Reviewing error tolerant results
This example uses a small error tolerant search to illustrate different aspects of an automatic error tolerant search.
Protein hits
It is important to recognise that only the matches from the standard, first pass search provide evidence for the identity of a protein. The additional matches found in the error tolerant, second pass search are valuable because they are the most likely assignments of the spectra. Occasionally, an additional match will provide useful biological information, such as distinguishing between two isoforms. If the same modification shows up many times, this may indicate an experimental artefact that needs to be eliminated or, at least, selected as a variable modification for standard searches.

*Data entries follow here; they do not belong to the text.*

(** ** Theorems *)

(** C4. The trip rule, against its reference over the whole history: after any
    number of failures reported on a healthy target, the target is down if
    and only if some failure found [trip.errors] failures, itself included,
    in the window [trip.window] that ends with it; otherwise it is still
    healthy.  No other target moves. *)
Theorem failover_trips `{EnvLaws, !ValidConfigs} m name ts err k :
  reachable m → m.(targets) !! name = Some ts → ts.(ts_state) = StateHealthy → ts.(failures) = [] →
  ∃ times m' ts', failure_burst name err k m = Some (times, m') ∧ length times = k ∧
    m'.(targets) !! name = Some ts' ∧
    (∀ x, x ≠ name → m'.(targets) !! x = m.(targets) !! x) ∧
    (StronglySorted Z.le times →
     (ts'.(ts_state) = StateDown ↔ trips (TripWindow ts.(params)) (TripErrors ts.(params)) times) ∧
     (ts'.(ts_state) = StateHealthy ↔ ¬ trips (TripWindow ts.(params)) (TripErrors ts.(params)) times)).
Proof.
  intros Hr Hts Hst Hfs. apply reachable_sound in Hr.
  destruct (wp_Some (failure_burst name err k) (λ times m', length times = k ∧ only name m m' ∧
    ∃ ts', m'.(targets) !! name = Some ts' ∧ windowed ts times ts') m)
    as (times & m' & Hrun & Hlen & Ho & ts' & Hts' & _ & Hw); [by eapply wp_failure_burst; eauto|].
  exists times, m', ts'. split_and!; try done. intros Hs.
  pose proof (window_prune (TripWindow ts.(params)) (TripErrors ts.(params)) times) as Hp.
  assert (HW : (0 < TripWindow ts.(params))%Z) by (by apply durationOr_pos).
  specialize (Hp HW Hs).
  destruct (fold_left _ times _) as [fs|].
  - destruct Hw as [Hh _], Hp as [Hp _]. rewrite Hh. split; [|done]. by split.
  - rewrite Hw. split; [done|]. split; [done|]. by intros [].
Qed.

Nevertheless, these additional matches have been obtained by selecting a small number of database entries and beating them into submission with non-specificity, substitutions and a long list of modifications, so should be viewed with caution.
The second pass matches do not contribute to the protein score. If the query also has a lower scoring match to the same protein in the first pass search, this contributes, so that the protein scores are identical to those that would be obtained in a standard, single pass search.
Score thresholds
The target FDR is applied independently to the results from the second pass, which means that the significance thresholds for the two passes may be very different. Since the target is based on PSM counts, if it can be achieved for the results from both passes, then it will also be true for the combined results. If it is not possible to get within a factor of 2 of the target, a warning will appear in the report.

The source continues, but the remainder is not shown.